De Minister van Defensie,

Besluit:

Artikel 2

  • 1 De commissie is belast met het adviseren van de Minister van Defensie inzake:

    • a. vaandels en standaarden, met inbegrip van opschriften;

    • b. ceremonieel en protocol;

    • c. uniformering bij ceremoniële gebeurtenissen;

    • d. wet- en regelgeving die raakt aan tradities;

    • e. emblemen of vlaggen van de krijgsmachtdelen, de Bestuursstaf, het Commando Dienstencentra en de Defensie Materieelorganisatie;

    • f. krijgsmachtbrede exercitie;

    • g. brevet- en herinneringsemblemen en andere uitmonsteringen van krijgsmachtbrede gelijke of vergelijkbare aard, gedragen op het uniform;

    • h. defensiebreed museaal beleid;

    • i. militaire muziek en muziekkorpsen.

  • 2 De commissie neemt kennis van de besluiten op het gebied van tradities bij de krijgsmachtdelen en coördineert deze met de andere krijgsmachtdelen.

Artikel 3

  • 1 De commissie bestaat uit navolgende leden:

    • a. een voorzitter, zijnde een vlag- of opperofficier buiten dienst;

    • b. de voorzitter van de Traditiecommissie Koninklijke Marine;

    • c. de voorzitter van de Traditiecommissie Koninklijke Landmacht;

    • d. de voorzitter van de Traditiecommissie Koninklijke Luchtmacht;

    • e. de voorzitter van de Traditiecommissie Koninklijke Marechaussee;

    • f. de directeur van het Nederlands Instituut voor Militaire Historie;

    • g. een medewerker van de defensiestaf, belast met museale aangelegenheden;

    • h. de chef kabinet van de Commandant der Strijdkrachten;

    • i. de Krijgsmachtadjudant;

    • j. de protocolofficier van de Commandant der Strijdkrachten;

    • k. een secretaris, op voordracht van de voorzitter aangewezen door de Commandant der Strijdkrachten.

  • 2 Als een krijgsmachtdeel geen traditiecommissie heeft, treedt de chef kabinet van de commandant van het krijgsmachtdeel als lid van de commissie op.

  • 3 De voorzitter wordt door de minister van Defensie benoemd op voordracht van de Commandant der Strijdkrachten.

  • 4 De benoeming van de voorzitter geldt voor de duur van ten hoogste vijf jaar met de mogelijkheid van een eenmalige herbenoeming.

  • 5 Na consultatie van de leden, wijst de voorzitter een lid aan als een plaatsvervangend voorzitter.

Artikel 4

  • 1 De commissie kan zich in haar taakuitoefening laten bijstaan door adviseurs, al dan niet in functionele subcommissie.

  • 2 De commissie kent als vaste adviseurs:

    • a. de algemeen directeur van de Koninklijke Stichting Defensiemusea;

    • b. de commandant Militaire Muziek;

    • c. een vertegenwoordiger van de Directie Communicatie;

    • d. een vertegenwoordiger van de Directie Juridische Zaken.

Artikel 5

  • 1 De commissie is bevoegd ceremoniële activiteiten van de defensieonderdelen bij te wonen en bezoeken te brengen aan instanties of instellingen in het traditiedomein van het ministerie van defensie en van de Stichting Defensiemusea.

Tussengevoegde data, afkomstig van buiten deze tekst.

(** C10, amended. A request that is not skipped and whose [Origin] header
    is present with the empty string as its value, under a configuration
    whose [allowOrigins] has ["*"] with no empty string before it, reaches
    [next] with [Access-Control-Allow-Origin] set to ["*"]. *)
Theorem empty_origin_wildcard_first config next c pre post :
  skipperOf config c = false ->
  originSet c = true ->
  origin c = "" ->
  CORSConfig.AllowOrigins (applyDefaults config) = (pre ++ "*" :: post)%list ->
  Forall (fun p => p <> "") pre ->
  CORSWithConfig config next c = next (handedOn (applyDefaults config) c)
  /\ resHeader (handedOn (applyDefaults config) c)
       !! HeaderAccessControlAllowOrigin
     = Some ["*"].
Proof.
  intros Hskip Hset Hempty Hsplit Hpre. rewrite CORSWithConfig_run, Hskip.
  split; [reflexivity |].
  unfold handedOn, resHeader at 1. cbn [Context.withResponseHeader
    Context.withResponse Context.Response Response.withHeader Response.Header].
  rewrite simpleHeader_AllowOrigin, Hset, Hsplit, Hempty.
  now rewrite allowedOrigin_wildcard_after_nonempty.
Qed.

(** *** Further properties of the handler *)

Lemma simpleHeader_ExposeHeaders allowCredentials exposeHeaders originSet
    allowed h :
  simpleHeader allowCredentials exposeHeaders originSet allowed h
    !! HeaderAccessControlExposeHeaders
  = if originSet && negb (String.eqb allowed "")
       && negb (String.eqb exposeHeaders "")
    then Some [exposeHeaders]
    else h !! HeaderAccessControlExposeHeaders.
Proof.
  unfold simpleHeader.
  destruct originSet, (String.eqb allowed ""), allowCredentials,
    (negb (String.eqb exposeHeaders "")); cbn [negb orb andb]; now frame_lookup.
Qed.

Lemma resHeader_handedOn config c :
  resHeader (handedOn config c)
  = simpleHeader (CORSConfig.AllowCredentials config)
      (Join (CORSConfig.ExposeHeaders config) ",") (originSet c)
      (allowedOrigin (CORSConfig.AllowOrigins config) (origin c))
      (resHeader c).
Proof. reflexivity. Qed.
(* ===== verification/Json.v ===== *)
(** * JSON documents of the save files (src/main.py, lines 140-142, 185-192, 203-210)

    The values [json.load] returns, the three Python operations the save
    editor applies to them ([d.get(k, default)], [k in d], [d[k] = v]),
    with the exceptions Python raises when the document is not an object,
    and the [JsonCodec] interface: what the program assumes of
    [json.load] and [json.dump]. *)

From S2P Require Import Prelude.
From Stdlib Require Import ZArith.

(** A JSON value as [json.load] builds it; an object keeps its keys in
    document order, as a Python dict does.  Floats are not modelled. *)
Inductive json :=
  | JNull
  | JBool (b : bool)
  | JInt (z : Z)
  | JStr (s : string)
  | JArr (l : list json)
  | JObj (kvs : list (string * json)).

(** Induction with hypotheses for the elements of arrays and objects. *)
Section JsonInd.
Variable P : json -> Prop.
Hypothesis HNull : P JNull.
Hypothesis HBool : forall b, P (JBool b).
Hypothesis HInt : forall z, P (JInt z).
Hypothesis HStr : forall s, P (JStr s).
Hypothesis HArr : forall l, Forall P l -> P (JArr l).
Hypothesis HObj : forall kvs, Forall (fun kv => P kv.2) kvs -> P (JObj kvs).

Fixpoint json_ind' (j : json) : P j :=
  match j with
  | JNull => HNull
  | JBool b => HBool b
  | JInt z => HInt z
  | JStr s => HStr s
  | JArr l => HArr l ((fix go (l : list json) : Forall P l :=
                        match l with
                        | [] => Forall_nil_2 _
                        | x :: l' => Forall_cons_2 _ _ _ (json_ind' x) (go l')
                        end) l)
  | JObj kvs => HObj kvs ((fix go (kvs : list (string * json)) : Forall (fun kv => P kv.2) kvs :=
                        match kvs with
                        | [] => Forall_nil_2 _
                        | kv :: kvs' => Forall_cons_2 _ _ _ (json_ind' kv.2) (go kvs')
                        end) kvs)
  end.
End JsonInd.

(** A Python dict has each key once, at every level: what [json.load]
    produces (a repeated key keeps its last value). *)
Fixpoint json_wf (j : json) : bool :=
  match j with
  | JArr l => forallb json_wf l
  | JObj kvs => bool_decide (NoDup kvs.*1) && forallb (fun kv => json_wf kv.2) kvs
  | _ => true
  end.

(** ** Python's operations on a loaded document *)

(** Substring test of [k in s] for a string [s]. *)
Fixpoint str_contains (k s : string) : bool :=
  String.prefix k s || match s with EmptyString => false | String _ s' => str_contains k s' end.

(** First value of key [k] in a dict. *)
Fixpoint dict_lookup (kvs : list (string * json)) (k : string) : option json :=
  match kvs with
  | [] => None
  | (k', v) :: kvs' => if decide (k' = k) then Some v else dict_lookup kvs' k
  end.

(** [d[k] = v] on a dict: replace in place, or add at the end. *)
Fixpoint dict_set (kvs : list (string * json)) (k : string) (v : json) : list (string * json) :=
  match kvs with
  | [] => [(k, v)]
  | (k', v') :: kvs' => if decide (k' = k) then (k', v) :: kvs' else (k', v') :: dict_set kvs' k v
  end.

(** [d.get(k, default)] (line 142): only a dict has [get]. *)
Definition py_get (d : json) (k : string) (default : json) : outcome json :=
  match d with
  | JObj kvs => Ok (match dict_lookup kvs k with Some v => v | None => default end)
  | _ => Raise AttributeError
  end.

(** [k in d] (lines 188, 206): key of a dict, element of a list,
    substring of a string; numbers, booleans and [None] are not
    iterable. *)
Definition py_contains (d : json) (k : string) : outcome bool :=
  match d with
  | JObj kvs => Ok (bool_decide (k ∈ kvs.*1))
  | JArr l => Ok (existsb (fun x => if x is JStr s then bool_decide (s = k) else false) l)
  | JStr s => Ok (str_contains k s)
  | _ => Raise TypeError
  end.

(** [d[k] = v] (lines 189, 207): only a dict accepts a string index. *)
Definition py_setitem (d : json) (k : string) (v : json) : outcome json :=
  match d with
  | JObj kvs => Ok (JObj (dict_set kvs k v))
  | _ => Raise TypeError
  end.

(** ** Lemmas on dicts *)

Lemma dict_set_keys kvs k v : k ∈ kvs.*1 -> (dict_set kvs k v).*1 = kvs.*1.
Proof.
  induction kvs as [|[k' v'] kvs IH]; simpl; [set_solver|].
  intros Hk. case_decide; simpl; [by subst|]. f_equal. apply IH.
  apply elem_of_cons in Hk as [->|]; [done|]. done.
Qed.

Lemma dict_set_keys_fresh kvs k v : k ∉ kvs.*1 -> (dict_set kvs k v).*1 = kvs.*1 ++ [k].
Proof.
  induction kvs as [|[k' v'] kvs IH]; simpl; [done|].
  intros Hk. rewrite decide_False by set_solver. simpl. f_equal. apply IH. set_solver.
Qed.

Lemma dict_lookup_set kvs k v k' :
  dict_lookup (dict_set kvs k v) k' = if decide (k = k') then Some v else dict_lookup kvs k'.
Proof.
  induction kvs as [|[k1 v1] kvs IH]; simpl; repeat case_decide; simpl;
    repeat case_decide; subst; done.
Qed.

Lemma dict_set_set kvs k v : dict_set (dict_set kvs k v) k v = dict_set kvs k v.
Proof.
  induction kvs as [|[k1 v1] kvs IH]; simpl; repeat case_decide; simpl;
    repeat case_decide; subst; try done; by rewrite IH.
Qed.

Lemma forallb_dict_set (f : json -> bool) kvs k v :
  forallb (fun kv => f kv.2) kvs = true -> f v = true ->
  forallb (fun kv => f kv.2) (dict_set kvs k v) = true.
Proof.
  induction kvs as [|[k1 v1] kvs IH]; simpl; intros Hall Hv; [by rewrite Hv|].
  apply andb_true_iff in Hall as [H1 H2].
  case_decide; simpl; apply andb_true_iff; auto.
Qed.

(** Setting a key of a well-formed dict keeps it well-formed. *)
Lemma json_wf_dict_set kvs k v :
  json_wf (JObj kvs) = true -> json_wf v = true -> json_wf (JObj (dict_set kvs k v)) = true.
Proof.
  simpl. intros [Hnd Hall]%andb_true_iff Hv. apply andb_true_iff. split.
  - apply bool_decide_eq_true. apply bool_decide_eq_true in Hnd.
    destruct (decide (k ∈ kvs.*1)).
    + by rewrite dict_set_keys.
    + rewrite dict_set_keys_fresh by done. apply NoDup_app. split; [done|].
      split; [set_solver|]. apply NoDup_singleton.
  - by apply forallb_dict_set.
Qed.

(** ** The codec interface *)

Class JsonCodec := {
  (** [json.load(f)] on the bytes of a file opened as UTF-8 text *)
  json_load : bytes -> outcome json;
  (** [json.dump(data, f, indent=4)]: the bytes written *)
  json_dump : json -> bytes;
  json_load_dump : forall j, json_wf j = true -> json_load (json_dump j) = Ok j;
  json_load_wf : forall b j, json_load b = Ok j -> json_wf j = true;
  json_load_error : forall b e, json_load b = Raise e ->
    e = JSONDecodeError \/ e = UnicodeDecodeError
}.

(** ** A model codec

    An instance of [JsonCodec] for running concrete examples: the value
    is serialised through stdpp's countable encoding instead of JSON
    text.  The theorems of the save editor hold for every instance. *)

From stdpp Require Import countable.

Fixpoint json_to_tree (j : json) : gen_tree (bool + (Z + string)) :=
  match j with
  | JNull => GenNode 0 []
  | JBool b => GenLeaf (inl b)
  | JInt z => GenLeaf (inr (inl z))
  | JStr s => GenLeaf (inr (inr s))
  | JArr l => GenNode 1 (map json_to_tree l)
  | JObj kvs => GenNode 2 (map (fun kv => GenNode 3 [GenLeaf (inr (inr kv.1)); json_to_tree kv.2]) kvs)
  end.

Fixpoint tree_to_json (t : gen_tree (bool + (Z + string))) : option json :=
  match t with
  | GenLeaf (inl b) => Some (JBool b)
  | GenLeaf (inr (inl z)) => Some (JInt z)
  | GenLeaf (inr (inr s)) => Some (JStr s)
  | GenNode 0 [] => Some JNull
  | GenNode 1 ts => JArr <$> mapM tree_to_json ts
  | GenNode 2 ts =>
      JObj <$> mapM (fun t => match t with
                             | GenNode 3 [GenLeaf (inr (inr k)); v] => pair k <$> tree_to_json v
                             | _ => None
                             end) ts
  | _ => None
  end.

Lemma tree_to_json_to_tree j : tree_to_json (json_to_tree j) = Some j.
Proof.
  induction j as [| | | |l IH|kvs IH] using json_ind'; try done; simpl.
  - by rewrite mapM_map_Some.
  - rewrite mapM_map_Some; [done|].
    apply Forall_forall. intros [k v] Hin. rewrite Forall_forall in IH.
    specialize (IH _ Hin). simpl in *. by rewrite IH.
Qed.

#[export] Instance json_eq_dec : EqDecision json.
Proof.
  intros x y. destruct (decide (json_to_tree x = json_to_tree y)) as [E|E].
  - left. apply (f_equal tree_to_json) in E. rewrite !tree_to_json_to_tree in E. congruence.
  - right. by intros ->.
Defined.

#[export] Instance json_countable : Countable json :=
  inj_countable json_to_tree tree_to_json tree_to_json_to_tree.

Fixpoint pos_to_bytes (p : positive) : bytes :=
  match p with
  | xH => [x01]
  | xO p' => x02 :: pos_to_bytes p'
  | xI p' => x03 :: pos_to_bytes p'
  end.

Fixpoint bytes_to_pos (b : bytes) : option positive :=
  match b with
  | [x01] => Some xH
  | x02 :: b' => xO <$> bytes_to_pos b'
  | x03 :: b' => xI <$> bytes_to_pos b'
  | _ => None
  end.

Lemma bytes_to_pos_to_bytes p : bytes_to_pos (pos_to_bytes p) = Some p.
Proof. induction p; simpl; rewrite ?IHp; try done; by destruct p. Qed.

Definition model_json_load (b : bytes) : outcome json :=
  match bytes_to_pos b ≫= decode with
  | Some j => if json_wf j then Ok j else Raise JSONDecodeError
  | None => Raise JSONDecodeError
  end.

Definition model_json_dump (j : json) : bytes := pos_to_bytes (encode j).

#[export] Program Instance model_json_codec : JsonCodec :=
  {| json_load := model_json_load; json_dump := model_json_dump |}.
Next Obligation.
  intros j Hwf. unfold model_json_load, model_json_dump.
  rewrite bytes_to_pos_to_bytes. simpl. rewrite decode_encode. by rewrite Hwf.
Qed.
Next Obligation.
  intros b j. unfold model_json_load.
  destruct (bytes_to_pos b ≫= decode) as [j'|]; [|done].
  destruct (json_wf j') eqn:Hw; [|done]. by intros [= <-].
Qed.
Next Obligation.
  intros b e. unfold model_json_load.
  destruct (bytes_to_pos b ≫= decode) as [j'|]; [destruct (json_wf j')|]; intros [= <-]; auto.
Qed.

De commissie stelt daartoe uit haar midden een delegatie samen of wijst een vertegenwoordiger aan.

  • 2 Over het gehouden bezoek kan verslag worden uitgebracht aan de Minister van Defensie, de Commandant der Strijdkrachten, de commandant van het betreffende defensieonderdeel en de commandant of het bestuur van de bezochte instelling.

Artikel 6

Personen in dienst van het Ministerie van Defensie verstrekken desgevraagd aan de commissie de voor de uitoefening van haar taak benodigde inlichtingen.

Artikel 7

  • 1 De voorzitter en externe adviseurs die niet in dienst zijn bij het Ministerie van Defensie, komen in aanmerking voor een vergoeding van reiskosten en een vergoeding per zitting.

  • 3 De vergoedingen van de voorzitter en de externe adviseurs die niet in dienst zijn bij het Ministerie van Defensie worden in een separaat besluit vastgelegd.

Artikel 8

Het Besluit traditiecommissie krijgsmacht 2000, laatstelijk gewijzigd op 4 september 2009, wordt ingetrokken.

Artikel 9

Dit besluit treedt in werking met ingang van 1 oktober 2016. Indien de Staatscourant waarin dit besluit wordt geplaatst, wordt uitgegeven na 30 september 2016, treedt het besluit in werking met ingang van de dag na de datum van uitgifte van de Staatscourant en werkt het terug tot en met 1 oktober 2016.

Dit besluit zal met de toelichting in de Staatscourant worden geplaatst.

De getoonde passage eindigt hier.